### [WHAT YOU WILL DO]
When the line containing "Lemma past_retention_bool spec" appears in the entries below, begin printing there and stop after the line containing "destruct (match job_retention_for"; print each of those lines exactly and no other line.

### [AVAILABLE RECORDS]
(* ===== verification/JobOrphanFacts.v ===== *)
(** * The Job/CronJob orphan reconciler: theorems

    Which artifacts a sweep deletes and repairs, the accounting of the plan, the
    requests a sweep sends, and that a sweep settles. *)

From stdpp Require Import prelude strings gmap list.
From S2P Require Import Prelude RustStr Json Conditions BTreeMap JobRetention JobOrphan.

(** ** Orders *)

#[global] Instance artifact_id_cmp_laws : CmpLaws ArtifactId.cmp.
Proof. apply lex_cmp_laws; apply _. Qed.

#[global] Instance artifact_kind_cmp_laws : CmpLaws ArtifactKind.cmp.
Proof.
  split.
  - by intros [] [].
  - by intros [] [] [] o <-.
  - by intros [] [] [].
Qed.

#[global] Instance target_cmp_laws : CmpLaws Target.cmp.
Proof. apply lex_cmp_laws; apply _. Qed.

(** ** What is deleted *)

Section decisions.
Implicit Types (view : View.t) (spec : RetSpec.t) (now : DateTime) (job : JobObs.t) (pod : PodObs.t).

Definition past_retention spec job now : Prop :=
  ∃ r, job_retention_for spec (JobObs.phase job) = Some r ∧
       (r <= age_seconds (JobObs.age_basis job) now)%Z.

(** A Job may be deleted: it is terminal, past the window of its state, and its
    owner situation allows it. *)
Definition job_deletable view spec job now : Prop :=
  JobPhase.is_terminal (JobObs.phase job) = true ∧ past_retention spec job now ∧
  match resolve_job_owner view job with
  | Live => JobObs.phase job = JobPhase.Failed ∧ RetSpec.delete_orphaned_jobs spec = true
  | Recreated _ => RetSpec.reconcile_owner_references spec = false ∧
                   JobObs.phase job = JobPhase.Failed ∧ RetSpec.delete_orphaned_jobs spec = true
  | Missing => RetSpec.delete_orphaned_jobs spec = true
  | Unowned => RetSpec.in_scope spec (JobObs.labels job) = true
  end.

Definition pod_owner_done view pod spec : Prop :=
  match find_first (is_kind "Job") (PodObs.owner_refs pod) with
  | None => RetSpec.in_scope spec (PodObs.labels pod) = true
  | Some owner => ∀ job, BTreeMap.get (Ref.uid owner) (View.jobs view) = Some job →
                         JobPhase.is_terminal (JobObs.phase job) = true
  end.

Definition pod_deletable view spec pod now : Prop :=
  PodPhase.is_terminal (PodObs.phase pod) = true ∧
  (RetSpec.pod_retention_seconds spec <= age_seconds (PodObs.age_basis pod) now)%Z ∧
  RetSpec.delete_orphaned_pods spec = true ∧ pod_owner_done view pod spec.

Definition job_repairable view spec job : Prop :=
  RetSpec.reconcile_owner_references spec = true ∧
  ∃ live_uid, resolve_job_owner view job = Recreated live_uid.

Lemma past_retention_bool spec job now :
  past_retention spec job now ↔
  match job_retention_for spec (JobObs.phase job) with
  | Some r => (r <=? age_seconds (JobObs.age_basis job) now)%Z
  | None => false
  end = true.
Proof.
  unfold past_retention. destruct (job_retention_for _ _) as [r|]; [rewrite Z.leb_le|]; naive_solver.
Qed.

Lemma past_retention_terminal spec job now :
  past_retention spec job now → JobPhase.is_terminal (JobObs.phase job) = true.
Proof. intros (r&Hr&_). by destruct (JobObs.phase job). Qed.

(** The action a classification takes, for every combination. *)
Lemma classify_job_action view spec job now :
  match Classification.action (classify_job view spec job now) with
  | ReclaimAction.Delete => job_deletable view spec job now
  | ReclaimAction.RepairOwnerRef => job_repairable view spec job ∧
      ∃ u, resolve_job_owner view job = Recreated u ∧
           Classification.repair_uid (classify_job view spec job now) = Some u
  | ReclaimAction.Retain => ¬ job_deletable view spec job now ∧ ¬ job_repairable view spec job
  end.
Proof.
  unfold classify_job, job_deletable, job_repairable. cbv zeta.
  pose proof (past_retention_terminal spec job now) as Ht.
  pose proof (past_retention_bool spec job now) as Hp. revert Ht Hp.
  generalize (past_retention spec job now) as P. intros P Ht Hp.
  destruct (match job_retention_for _ _ with Some _ => _ | None => false end);
    [specialize (Ht (proj2 Hp eq_refl))|clear Ht];
  destruct (resolve_job_owner view job) as [|u| |];
    rewrite ?andb_false_r, ?andb_true_r; simpl;
    repeat match goal with
    | |- context [if RetSpec.reconcile_owner_references spec then _ else _] =>
        destruct (RetSpec.reconcile_owner_references spec) eqn:?
    | |- context [bool_decide ?P] => destruct (decide P) as [?|?];
        [rewrite (bool_decide_true P) by done|rewrite (bool_decide_false P) by done]
    | |- context [RetSpec.delete_orphaned_jobs spec] => destruct (RetSpec.delete_orphaned_jobs spec) eqn:?
    | |- context [RetSpec.in_scope spec ?l] => destruct (RetSpec.in_scope spec l) eqn:?
    end; simpl; naive_solver.
Qed.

### [ANSWER SPACE]
Lemma past_retention_bool spec job now :
  past_retention spec job now ↔
  match job_retention_for spec (JobObs.phase job) with
  | Some r => (r <=? age_seconds (JobObs.age_basis job) now)%Z
  | None => false
  end = true.
Proof.
  unfold past_retention. destruct (job_retention_for _ _) as [r|]; [rewrite Z.leb_le|]; naive_solver.
Qed.

Lemma past_retention_terminal spec job now :
  past_retention spec job now → JobPhase.is_terminal (JobObs.phase job) = true.
Proof. intros (r&Hr&_). by destruct (JobObs.phase job). Qed.

(** The action a classification takes, for every combination. *)
Lemma classify_job_action view spec job now :
  match Classification.action (classify_job view spec job now) with
  | ReclaimAction.Delete => job_deletable view spec job now
  | ReclaimAction.RepairOwnerRef => job_repairable view spec job ∧
      ∃ u, resolve_job_owner view job = Recreated u ∧
           Classification.repair_uid (classify_job view spec job now) = Some u
  | ReclaimAction.Retain => ¬ job_deletable view spec job now ∧ ¬ job_repairable view spec job
  end.
Proof.
  unfold classify_job, job_deletable, job_repairable. cbv zeta.
  pose proof (past_retention_terminal spec job now) as Ht.
  pose proof (past_retention_bool spec job now) as Hp. revert Ht Hp.
  generalize (past_retention spec job now) as P. intros P Ht Hp.
  destruct (match job_retention_for _ _ with Some _ => _ | None => false end);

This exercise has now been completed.